> _What the task asks_: Line by line, check the data for the string "congruence" and state how many lines have it, nothing more.

Collected data:
▬▬▬▬▬▬
Lemma quiet_shows k k' buffer x : quiet k k' → shows k buffer x → shows k' buffer x.
Proof. intros []. by apply shows_same. Qed.
Lemma keeps_quiet_machine {A} (c : K Machine A) :
  keeps (same lists) c → keeps (same m_invocations) c → keeps quiet (on_machine c).
Proof.
  intros Hl Hi k. apply wlp_on_machine. eapply wlp_mono; [apply wlp_and; [apply Hl|apply Hi]|..];
    intros ? m [H1 H2]; by split.
Qed.
Lemma keeps_quiet_threads {A} (c : K Kernel A) :
  keeps (same kn_machine) c → keeps (same responses) c → keeps quiet c.
Proof.
  intros Hm Hr k. eapply wlp_mono; [apply wlp_and; [apply Hm|apply Hr]|..]; intros ? k' [H1 H2];
    (split; [unfold same; by rewrite H1|by rewrite H1|done]).
Qed.
Lemma keeps_quiet_read {A} (table : Machine → list A) i : keeps quiet (on_machine (at_index table i)).
Proof. apply keeps_quiet_machine; keep. Qed.
Lemma keeps_quiet_receipt now kind domain scope object grant parent result a b reserved :
  keeps quiet (on_machine (receipt now kind domain scope object grant parent result a b reserved)).
Proof. apply keeps_quiet_machine; [keep|]. unfold receipt. keep; reflexivity. Qed.
Lemma keeps_quiet_defer index hint : keeps quiet (defer_wake index hint).
Proof. apply keeps_quiet_threads; [keep|apply keeps_defer_responses]. Qed.
#[export] Hint Resolve keeps_quiet_read keeps_quiet_receipt keeps_quiet_defer : keeps.

Lemma admitted_quiet e Q k k1 k2 x : quiet k1 k2 → admitted_to e Q k k1 x → admitted_to e Q k k2 x.
Proof.
  intros Hq [(He & C & Hm & buffer & Hs)|(i & Hi & C & Hx & Hj)]; pose proof (qt_lists _ _ Hq) as S;
    pose proof S as [= _ Hm' _]; [left|right].
  - split; [done|]. split; [by eapply channels_lists|]. split; [congruence|]. exists buffer. by eapply quiet_shows.
  - exists i. rewrite Hm'. split; [done|]. split; [by eapply channels_lists|]. by split.
Qed.

(** One quiet step after another. *)
Lemma wlp_quiet {A B} (c : K Kernel A) (f : A → K Kernel B) k k0 Q E :
  keeps quiet c → unfailing c → quiet k0 k → (∀ a k', quiet k0 k' → wlp (f a) Q E k') → wlp (c ≫= f) Q E k.
Proof.
  intros Hk Hu Hq Hf. apply wlp_bind. eapply wlp_unfailing; [exact Hk|exact Hu|]. intros a k' H. apply Hf. by etrans.
Qed.

Lemma wlp_admission ctx request kind waiter ns k Q :
  channels (kn_machine k) Q → solvent ctx k →
  wlp (admission ctx request kind waiter ns)
    (λ a k', ∃ caps, admitted_to (obj_index (rs_object (cx_cap ctx))) Q k k' (admitted_entry request kind a caps))
    (λ code k', refused_with Q code k k') k.
Proof.
  intros C [Hwf Hlive]. pose proof (λ code, refused_unchanged Q code k C) as Hsame.
  unfold admission. set (e := obj_index _).
  apply wlp_bind, wlp_pure; [apply keeps_admit_peer| |done]. intros receiver _.
  apply wlp_bind, wlp_on_machine, wlp_admit_request; rewrite with_own_machine; [|done]. intros Hlen.
  apply wlp_bind, wlp_pure; [apply keeps_admit_sources| |done]. intros sources _.
  set (ordinary := negb (bool_decide (kind = message_kind.FAULT))).
  apply wlp_bind, wlp_pure; [apply keeps_admit_room| |done]. intros _ _.
  apply wlp_bind, wlp_bind, wlp_gets, wlp_expect. intros cell Hcell. specialize (Hlive cell Hcell).
  apply wlp_bind, wlp_on_machine. eapply wlp_mono; [apply (wlp_admit_reserve _ _ _ _ Q); try done| |].
  { unfold MESSAGE_OVERHEAD_BYTES, U64_MAX. change limit.MAX_INLINE_PAYLOAD with 256 in Hlen. lia. }
  2:{ intros code m [-> Ha]. by apply refused_aside. }
  intros [[mi ii] charged] m1 (T1 & M1 & U1). cbn [fst snd] in T1, U1.
  apply wlp_bind, wlp_on_machine. eapply wlp_mono; [by eapply wlp_admit_caps| |].
  2:{ intros code m [-> Ha]. exact (refused_aside Q _ k m C eq_refl Ha). }
  intros caps m2 A2. cbn in A2.
  apply wlp_bind, wlp_on_machine. eapply wlp_unfailing; [apply keeps_consume_moves|apply unfailing_consume_moves|].
  intros u m3 A3. cbn in A3. pose proof (aside_lists _ _ (transitivity A2 A3)) as S3.
  pose proof (taken_lists _ _ _ _ S3 T1) as T3.
  apply wlp_bind, wlp_on_machine. eapply wlp_mono; [apply wlp_admit_record| |].
  2:{ intros code m (-> & S4 & Hid). cbn in S4. pose proof (taken_lists _ _ _ _ S4 T3) as T4.
      split; [done|]. split; [done|]. split; [injection S4; injection S3; cbn; congruence|].
      split; [apply T4|]. split; [done|by right]. }
  intros [[id generation] parent] m4 S4. cbn in S4. pose proof (taken_lists _ _ _ _ S4 T3) as T4.
  assert (M4 : m_messages m4 = m_messages (kn_machine k)) by (injection S4; injection S3; congruence).
  clear T1 T3 S3 S4 A2 A3 U1 M1. set (payload := take _ (wsr_payload request)).
  set (x := mkEntry ii kind (negb ordinary) payload caps).
  assert (Hx : admitted_entry request kind (mkAdmission ii generation id) caps = x).
  { unfold admitted_entry, x, ordinary. by rewrite negb_involutive. }
  apply wlp_bind. eapply wlp_mono; [eapply (wlp_admit_direct _ _ _ (negb ordinary)), (tk_channels _ _ _ T4)| |done].
  intros [woken direct] k5 [S5 Hdirect]. unfold lift in S5. cbn in S5, Hdirect.
  pose proof (taken_lists _ _ _ _ S5 T4) as T5.
  assert (M5 : m_messages (kn_machine k5) = m_messages (kn_machine k)) by (injection S5; congruence).
  apply wlp_bind. eapply (wlp_mono _ (λ _ k6, admitted_to e Q k k6 x) _ (λ _ _, False)); [| |done].
  - apply wlp_on_machine. cbn [snd]. destruct direct.
    + destruct (Hdirect eq_refl) as [Hempty [buffer Hshows]]. apply wlp_modify. left. split; [done|].
      split; [by apply taken_release|]. split; [done|]. exists buffer. by eapply shows_same; [| |exact Hshows].
    + eapply wlp_mono; [by apply wlp_admit_queue| |done]. intros _ m6 (C6 & Hi & Hj & _). right.
      exists mi. split; [apply T5|]. split; [done|]. split; [done|]. intros j Hne. cbn. rewrite Hj by done. by rewrite M5.
  - intros u6 k6 Hto. assert (Hk6 : quiet k6 k6) by done.
    apply (wlp_quiet _ _ _ k6); [keep|smooth|done|]. intros channel k7 H7.
    apply (wlp_quiet _ _ _ k6); [keep|smooth|done|]. intros node k8 H8.
    apply (wlp_quiet _ _ _ k6); [keep|smooth|done|]. intros sequence k9 H9.
    apply (wlp_quiet _ _ _ k6); [destruct woken; keep|destruct woken; smooth|done|]. intros u10 k10 H10.
    apply wlp_ret. exists caps. rewrite Hx. by eapply admitted_quiet.
Qed.

(** ** Receive *)

Lemma keeps_claim_receiver domain e : keeps (same lists) (claim_receiver domain e).
Proof. unfold claim_receiver. keep. by apply lists_endpoint_fields. Qed.

(** One turn of a receive. *)
Definition received_from (e : N) (Q : N → list N) (buffer : N) (k k' : Kernel) : Prop :=
  ∃ i l x, Q e = i :: l ∧ m_messages (kn_machine k) !! i = Some x ∧ channels (kn_machine k') (<[e := l]> Q) ∧
    (∀ j, j ≠ i → m_messages (kn_machine k') !! j = m_messages (kn_machine k) !! j) ∧ shows k' buffer (entry x).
▬▬▬▬▬▬
> _Your solution_: 4